Zum Schluß noch zwei Stimmen zu Poseidon. Während die Gruppe in Dag Erik Asbjornsens „Cosmic dreams at play“ überhaupt nicht erwähnt ist, heißt es in „The crack in the cosmic egg“ von Steven und Alan Freeman (Leicester 1996) lediglich: „Rätselhafte Hardrockgruppe, offenbar mit Raumklängen nach Art von Pink Floyd.“ Eine ausführliche Besprechung ihrer LP fand sich damals in den „Badischen Neuesten Nachrichten“ in der Abteilung Platten-Box. Auszüge: „Wenn sich jemand in Karlsruhe für Rock-Musik interessiert, dann muß er die Gruppe Poseidon kennen. Denn dieses Quintett ist so eng und so lange schon mit dem Geschehen in Sachen Rock in der Fächerstadt verbunden, daß man geradezu sagen möchte: Die Karlsruher Rock-Szene, wenn es so etwas überhaupt gibt, ist Poseidon.

Schon sieben Jahre lang betreiben sie ihr Hobby ernsthaft, ohne sich von Tagestrends allzu stark beeinflussen oder gar ablenken zu lassen.
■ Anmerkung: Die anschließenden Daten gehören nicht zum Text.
(** A 2x1 canvas in a 2x1 window with a log of [n] entries. *)
Definition tiny (n : Z) : Options :=
  {| canvas_width := 2; canvas_height := 1;
     window_width := 2; window_height := 1;
     undo_log_size := n; background_hexcolor := 7;
     save_path := "beak.png" |}.

(** An event in a [w]x[h] window, the mouse at [(x, y)]. *)
Definition at_size (e : Event) (w h x y : Z) : Input :=
  event e w h (1000 * x, 1000 * y).

(** An event in the 2x1 window, the mouse in its corner. *)
Definition on (e : Event) : Input := at_size e 2 1 0 0.

(** A stroke in the current colour: press, then release. *)
Definition stroke : list Input := [on PressLeft; on ReleaseLeft].

(** The window is laid out, colour 1 is painted and committed, then colour 2. *)
Definition two_strokes : list Input :=
  [on Resize] ++ stroke ++ [on (PressKey 50)] ++ stroke.

(** The loop states the examples start from. *)
Definition blank : Loop :=
  {| st := {| log := new_log 0; framebuffer := []; unloaded := [] |};
     target_x := 400; target_y := 300; brush_radius := 10000;
     prev_mouse_pos := (0, 0); mouse_pos := (0, 0);
     brush_color := 1; exported := []; unloaded_copies := [] |}.

Definition loop_of (r : Result Loop) : Loop :=
  match r with
  | Ok l => l
  | Crash _ => blank
  end.

(** After start-up with three slots. *)
Definition started3 : Loop :=
  Eval vm_compute in loop_of (run (tiny 3) []).

(** Four slots, two strokes, two undos: the initial canvas is selected and
    two newer entries lie between [selected] and [top]. *)
Definition browse4 : list Input := two_strokes ++ [on PressQ; on PressQ].

Definition browsing4 : Loop :=
  Eval vm_compute in loop_of (run (tiny 4) browse4).

(** Then Clear is pressed, and then undo. *)
Definition cleared4 : Loop :=
  Eval vm_compute in loop_of (frame (tiny 4) browsing4 (on PressC)).

Definition cleared4_undone : Loop :=
  Eval vm_compute in loop_of (frame (tiny 4) cleared4 (on PressQ)).

(** After start-up with one slot, and with two. *)
Definition started1 : Loop :=
  Eval vm_compute in loop_of (run (tiny 1) []).

Definition started2 : Loop :=
  Eval vm_compute in loop_of (run (tiny 2) []).

(** Three slots, all used after two strokes; then two undos and a third
    stroke in colour 3. *)
Definition full3 : Loop :=
  Eval vm_compute in loop_of (run (tiny 3) two_strokes).

Definition diverge3 : list Input :=
  two_strokes ++ [on PressQ; on PressQ] ++ [on (PressKey 51)] ++ stroke.

Definition diverged3 : Loop :=
  Eval vm_compute in loop_of (run (tiny 3) diverge3).

(** The state a [Result] holds. *)
Definition state_of (r : Result State) : State :=
  match r with
  | Ok s => s
  | Crash _ => st blank
  end.

(** Left button pressed and redo requested in one iteration. *)
Definition press_and_redo : Input :=
  {| GetScreenWidth := 2; GetScreenHeight := 1; GetKeyPressed := 0;
     GetMouseWheelMove := 0;
     IsKeyPressed_C := false; IsKeyPressed_S := false;
     IsKeyPressed_W := true; IsKeyPressed_Q := false;
     IsMouseButtonPressed_LEFT := true; IsMouseButtonPressed_EXTRA := false;
     IsMouseButtonPressed_SIDE := false; IsMouseButtonReleased_LEFT := false;
     IsMouseButtonDown_LEFT := true; IsMouseButtonDown_MIDDLE := false;
     IsMouseButtonDown_RIGHT := false; IsWindowResized := false;
     GetMousePosition := (0, 0) |}.


(** Three slots, two strokes, two undos: the log is full and its oldest
    entry is selected. *)
Definition browse3 : list Input := two_strokes ++ [on PressQ; on PressQ].

Definition oldest3 : Loop :=
  Eval vm_compute in loop_of (run (tiny 3) browse3).

(** The left button held down (not pressed in this iteration). *)
Definition hold_left : Input :=
  {| GetScreenWidth := 2; GetScreenHeight := 1; GetKeyPressed := 0;
     GetMouseWheelMove := 0;
     IsKeyPressed_C := false; IsKeyPressed_S := false;
     IsKeyPressed_W := false; IsKeyPressed_Q := false;
     IsMouseButtonPressed_LEFT := false; IsMouseButtonPressed_EXTRA := false;
     IsMouseButtonPressed_SIDE := false; IsMouseButtonReleased_LEFT := false;
     IsMouseButtonDown_LEFT := true; IsMouseButtonDown_MIDDLE := false;
     IsMouseButtonDown_RIGHT := false; IsWindowResized := false;
     GetMousePosition := (0, 0) |}.

(** S pressed. *)
Definition press_s : Input :=
  {| GetScreenWidth := 2; GetScreenHeight := 1; GetKeyPressed := 83;
     GetMouseWheelMove := 0;
     IsKeyPressed_C := false; IsKeyPressed_S := true;
     IsKeyPressed_W := false; IsKeyPressed_Q := false;
     IsMouseButtonPressed_LEFT := false; IsMouseButtonPressed_EXTRA := false;
     IsMouseButtonPressed_SIDE := false; IsMouseButtonReleased_LEFT := false;
     IsMouseButtonDown_LEFT := false; IsMouseButtonDown_MIDDLE := false;
     IsMouseButtonDown_RIGHT := false; IsWindowResized := false;
     GetMousePosition := (0, 0) |}.

(** The table entry of [--undo-log-size]. *)
Definition undo_log_size_entry : CmdLineOption :=
  {| name := "--undo-log-size"; format := "ulong";
     type := CMDLINE_OPTION_ULONG; pointer := ref_undo_log_size |}.

End IntRaster.

(** * Properties *)

(** ** Modular arithmetic of the cursors *)

Lemma size_t_small (x : Z) : 0 <= x < 2 ^ 64 -> size_t x = x.
Proof. intros H. unfold size_t. apply Z.mod_small. exact H. Qed.

Lemma size_t_plus_wrap (x : Z) : 0 <= x < 2 ^ 64 -> size_t (x + 2 ^ 64) = x.
Proof.
  intros H. unfold size_t.
  replace (x + 2 ^ 64) with (x + 1 * 2 ^ 64) by lia.
  rewrite Z.mod_add by lia. apply Z.mod_small. exact H.
Qed.

(** A value in the window [0, 2n) is reduced by at most one subtraction. *)
Lemma mod_window (x n : Z) :
  0 < n -> 0 <= x < 2 * n -> x mod n = if x <? n then x else x - n.
Proof.
  intros Hn Hx. destruct (x <? n) eqn:E.
  - apply Z.ltb_lt in E. apply Z.mod_small. lia.
  - apply Z.ltb_ge in E.
    replace x with ((x - n) + 1 * n) at 1 by lia.
    rewrite Z.mod_add by lia. apply Z.mod_small. lia.
Qed.

(** Two numbers less than [n] apart with the same remainder are equal. *)
Lemma mod_inj_window (a b n : Z) :
  0 < n -> a mod n = b mod n -> - n < a - b < n -> a = b.
Proof.
  intros Hn Hab Hd.
  pose proof (Z.div_mod a n ltac:(lia)) as Ha.
  pose proof (Z.div_mod b n ltac:(lia)) as Hb.
  assert (a - b = n * (a / n - b / n)) as E by lia.
  assert (a / n - b / n = 0) by nia.
  lia.
Qed.

Ltac window_step :=
  match goal with
  | |- context [?x mod ?n] => rewrite (mod_window x n) by lia
  | H : context [?x mod ?n] |- _ => rewrite (mod_window x n) in H by lia
  | |- context [?a <? ?b] => destruct (Z.ltb_spec a b)
  | H : context [?a <? ?b] |- _ => destruct (Z.ltb_spec a b)
  end.

(** Reduce every remainder whose argument lies in the window, by cases. *)
Ltac window := repeat window_step.

Section Operations.

Context `{RL : Raylib}.

(** ** Slots *)

Lemma slot_inside (l : UndoLog) (i : Z) :
  0 <= i < Z.of_nat (length (images l)) -> exists v, slot l i = Some v.
Proof.
  intros H. unfold slot. destruct (Z.ltb_spec i 0); [lia|].
  destruct (images l !! Z.to_nat i) eqn:E; [eauto|].
  apply lookup_ge_None in E. lia.
Qed.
Deshalb mag manches, was sie jetzt auf ihrer ersten Langspielplatte veröffentlicht haben, ungewohnt klingen, schlecht ist es deshalb aber gerade nicht: Schon daß da nur auf Englisch gesungen wird, mag heute, da jeder zweizeilige deutsche Kalauer Hitchancen hat, fast altmodisch wirken. Es ist deshalb auch durchaus angemessen, ihren LP-Titel „Found my way“ als Anspruch zu verstehen. Poseidon macht tatsächlich eine eigenständige Musik, ohne sich in kurzlebigen Modephasen auszutoben. Ihre durchweg selbstkomponierten Stücke kann man wohl am ehesten als Rock-Balladen bezeichnen. Sie sind rockig, d.h. mit einem kompromißlosen Viervierteltakt unterlegt, und doch balladesk, also stimmungsvoll, da handwerklich sauber aufgebaut und manchmal raffiniert arrangiert.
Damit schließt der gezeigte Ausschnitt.